** RECORD EXTRACTS follows **
(* ===== verification/VirtioBlk.v ===== *)
(** * virtio-blk

    [crates/fluxvm-hypervisor/src/devices/virtio_blk.rs]: opening a raw image,
    walking a request's descriptor chain, validating and executing the request
    against the backing file, and the notify loop of the request queue.

    The backing file is its contents, the position of the shared handle and the
    list of faults the host will inject into the coming operations: [None] lets
    an operation succeed, [Some k] makes it fail after [k] bytes.  The bounce
    buffer is its length: its contents are overwritten before every use. *)

From stdpp Require Import prelude list.
From Stdlib Require Import NArith Lia.
From S2P Require Import Prelude GuestMemory Virtqueue VirtioMmio RateLimiter.

Definition SECTOR_SIZE : u64 := 512.
Definition VIRTIO_BLK_T_IN : u32 := 0.
Definition VIRTIO_BLK_T_OUT : u32 := 1.
Definition VIRTIO_BLK_T_FLUSH : u32 := 4.
Definition VIRTIO_BLK_T_GET_ID : u32 := 8.
Definition VIRTIO_BLK_S_OK : u8 := 0.
Definition VIRTIO_BLK_S_IOERR : u8 := 1.
Definition VIRTIO_BLK_S_UNSUPP : u8 := 2.
Definition IO_CHUNK_SIZE : usize := 1024 * 1024.

(** ** The backing file *)

Record File := { f_data : bytes; f_pos : N; f_faults : list (option N) }.

Definition f_len (f : File) : N := lenN (f_data f).

(** Take the next injected fault. *)
Definition next_fault : M File (option N) := fun f =>
  match f_faults f with
  | [] => (Ok None, f)
  | x :: xs => (Ok x, {| f_data := f_data f; f_pos := f_pos f; f_faults := xs |})
  end.

Definition f_set_pos (p : N) (f : File) : File :=
  {| f_data := f_data f; f_pos := p; f_faults := f_faults f |}.

(** [seek(SeekFrom::Start(p)).is_ok()] *)
Definition file_seek (p : N) : M File bool :=
  let! fault := next_fault in
  match fault with
  | None => do! modify (f_set_pos p) in ret true
  | Some _ => ret false
  end.

(** [read_exact] of [n] bytes: the bytes, or [None] on an error. *)
Definition file_read_exact (n : N) : M File (option bytes) :=
  let! fault := next_fault in
  let! f := get in
  match fault with
  | Some k => do! modify (f_set_pos (f_pos f + N.min k n)) in ret None
  | None =>
      if f_pos f + n <=? f_len f then
        do! modify (f_set_pos (f_pos f + n)) in
        ret (Some (slice (N.to_nat (f_pos f)) (N.to_nat n) (f_data f)))
      else do! modify (f_set_pos (f_len f)) in ret None
  end.

(** The contents after writing [d] at [p]: the file grows, zero-filled, when
    the write ends past its end. *)
Definition write_data (p : N) (d data : bytes) : bytes :=
  let i := N.to_nat p in
  take i (data ++ repeat 0 (i - length data)) ++ d ++ drop (i + length d) data.

Definition f_write (d : bytes) (f : File) : File :=
  {| f_data := write_data (f_pos f) d (f_data f); f_pos := f_pos f + lenN d;
     f_faults := f_faults f |}.

(** [write_all(d).is_ok()] *)
Definition file_write_all (d : bytes) : M File bool :=
  let! fault := next_fault in
  match fault with
  | None => do! modify (f_write d) in ret true
  | Some k => do! modify (f_write (take (N.to_nat k) d)) in ret false
  end.

(** [sync_data().is_ok()] *)
Definition file_sync : M File bool :=
  let! fault := next_fault in
  ret (match fault with None => true | Some _ => false end).

(** ** [BlockBackend] *)

Record BlockBackend := {
  file : File;
  b_capacity_sectors : u64;
  read_only : bool;
}.

Definition magic_qcow2 : bytes := [0x51; 0x46; 0x49; 0xfb].
Definition magic_vmdk : bytes := [0x4b; 0x44; 0x4d; 0x56].
Definition magic_vhdx : bytes := [0x76; 0x68; 0x64; 0x78].
Definition footer_vhd : bytes := [0x63; 0x6f; 0x6e; 0x65; 0x63; 0x74; 0x69; 0x78].

Definition beqb (x y : bytes) : bool := bool_decide (x = y).

(** [BlockBackend::open] on a file with contents [data]. *)
Definition open_backend (data : bytes) (ro : bool) : outcome BlockBackend :=
  let len := lenN data in
  if len <? 4 then Err Io
  else
    let magic := slice 0 4 data in
    if beqb magic magic_qcow2 then Err Unsupported
    else if beqb magic magic_vmdk || beqb magic magic_vhdx then Err Unsupported
    else if (SECTOR_SIZE <=? len) &&
            beqb (slice (N.to_nat (len - SECTOR_SIZE)) 8 data) footer_vhd then Err Unsupported
    else if (len =? 0) || negb (len mod SECTOR_SIZE =? 0) then Err Unsupported
    else
      Ok {| file := {| f_data := data; f_pos := 0; f_faults := [] |};
            b_capacity_sectors := (len + (SECTOR_SIZE - 1)) / SECTOR_SIZE;
            read_only := ro |}.

(** ** Descriptor chains *)

(** (gpa, len, device_write) *)
Definition part : Type := (u64 * u32 * bool)%type.

Record DescChain := { head : u16; parts : list part }.

Definition part_of (d : Desc) : part :=
  (d_addr d, d_len d, bits (d_flags d) VRING_DESC_F_WRITE).

(** The hops of [walk_chain]; [seen] is [seen[..hop]] and [acc] is [parts]. *)
Fixpoint walk_hops (hops : nat) (desc_base : u64) (qnum : u32) (hd idx : u16)
    (seen : list u16) (acc : list part) : M GuestMemory DescChain :=
  match hops with
  | O => throw Device
  | S hops =>
      if (qnum <=? idx) || existsb (N.eqb idx) seen then throw Device
      else
        let! addr := ok_or (U.checked_add 64 desc_base (idx * 16)) Memory in
        let! d := read_desc addr in
        if bits (d_flags d) 4 then throw Unsupported
        else
          let acc := acc ++ [part_of d] in
          if negb (bits (d_flags d) VRING_DESC_F_NEXT)
          then ret {| head := hd; parts := acc |}
          else walk_hops hops desc_base qnum hd (d_next d) (seen ++ [idx]) acc
  end.

Definition walk_chain (desc_base : u64) (hd : u16) (qnum : u32) : M GuestMemory DescChain :=
  walk_hops (N.to_nat (N.min qnum 64)) desc_base qnum hd hd [] [].

(** ** Requests *)

(** The loop of [valid_io_request] over the data descriptors. *)
Fixpoint valid_parts (mem_len : u64) (ps : list part) (device_writes : bool) (total : u64)
    : option u64 :=
  match ps with
  | [] => Some total
  | (gpa, len, writable) :: ps =>
      if negb (eqb writable device_writes) ||
         negb (match U.checked_add 64 gpa len with
               | Some fin => fin <=? mem_len | None => false end)
      then None
      else
        match U.checked_add 64 total len with
        | None => None
        | Some next => valid_parts mem_len ps device_writes next
        end
  end.

Definition valid_io_request (m : GuestMemory) (b : BlockBackend) (data_parts : list part)
    (sector : u64) (device_writes : bool) : bool :=
  match valid_parts (mem_len m) data_parts device_writes 0 with
  | None => false
  | Some total =>
      if negb (total mod SECTOR_SIZE =? 0) || (U.max 32 - 1 <? total) then false
      else
        match U.checked_mul 64 sector SECTOR_SIZE with
        | None => false
        | Some start =>
            match U.checked_add 64 start total,
                  U.checked_mul 64 (b_capacity_sectors b) SECTOR_SIZE with
            | Some fin, Some capacity => fin <=? capacity
            | _, _ => false
            end
        end
  end.

(** What [process_request] works on. *)
Record BlkIo := { io_mem : GuestMemory; io_backend : BlockBackend; scratch_len : usize }.

Definition on_mem {A} (m : M GuestMemory A) : M BlkIo A :=
  zoom io_mem (fun x s =>
    {| io_mem := x; io_backend := io_backend s; scratch_len := scratch_len s |}) m.

Definition on_file {A} (m : M File A) : M BlkIo A :=
  zoom (fun s => file (io_backend s)) (fun x s =>
    {| io_mem := io_mem s;
       io_backend := {| file := x; b_capacity_sectors := b_capacity_sectors (io_backend s);
                        read_only := read_only (io_backend s) |};
       scratch_len := scratch_len s |}) m.

Definition set_scratch (n : usize) (s : BlkIo) : BlkIo :=
  {| io_mem := io_mem s; io_backend := io_backend s; scratch_len := n |}.

(** The [while done < len] loop for one descriptor; [false] is [break 'parts]. *)
Fixpoint io_part (fuel : nat) (reading : bool) (gpa : u64) (len : u32) (done : usize)
    (written : u32) : M BlkIo (bool * u32) :=
  match fuel with
  | O => diverge
  | S fuel =>
      if done <? len then
        let! s := get in
        let n := N.min (len - done) (scratch_len s) in
        let addr := U.add 64 gpa done in
        if reading then
          let! r := on_file (file_read_exact n) in
          match r with
          | None => ret (false, written)
          | Some buf =>
              do! on_mem (write_at addr buf) in
              io_part fuel reading gpa len (done + n) (U.add 32 written n)
          end
        else
          let! buf := on_mem (read_at addr n) in
          let! ok := on_file (file_write_all buf) in
          if ok then io_part fuel reading gpa len (done + n) written
          else ret (false, written)
      else ret (true, written)
  end.

(** Iterations needed for [len] bytes with a buffer of [sc]. *)
Definition part_fuel (len : u32) (sc : usize) : nat := S (S (N.to_nat (len / N.max 1 sc))).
** End of RECORD EXTRACTS **
## PROBLEM DETAILS
All that belongs in your answer is the stretch of entries above from the line with "let! r := on_file" through the line with "if ok then io_part", printed exactly.

## RESPONSE
          let! r := on_file (file_read_exact n) in
          match r with
          | None => ret (false, written)
          | Some buf =>
              do! on_mem (write_at addr buf) in
              io_part fuel reading gpa len (done + n) (U.add 32 written n)
          end
        else
          let! buf := on_mem (read_at addr n) in
          let! ok := on_file (file_write_all buf) in
          if ok then io_part fuel reading gpa len (done + n) written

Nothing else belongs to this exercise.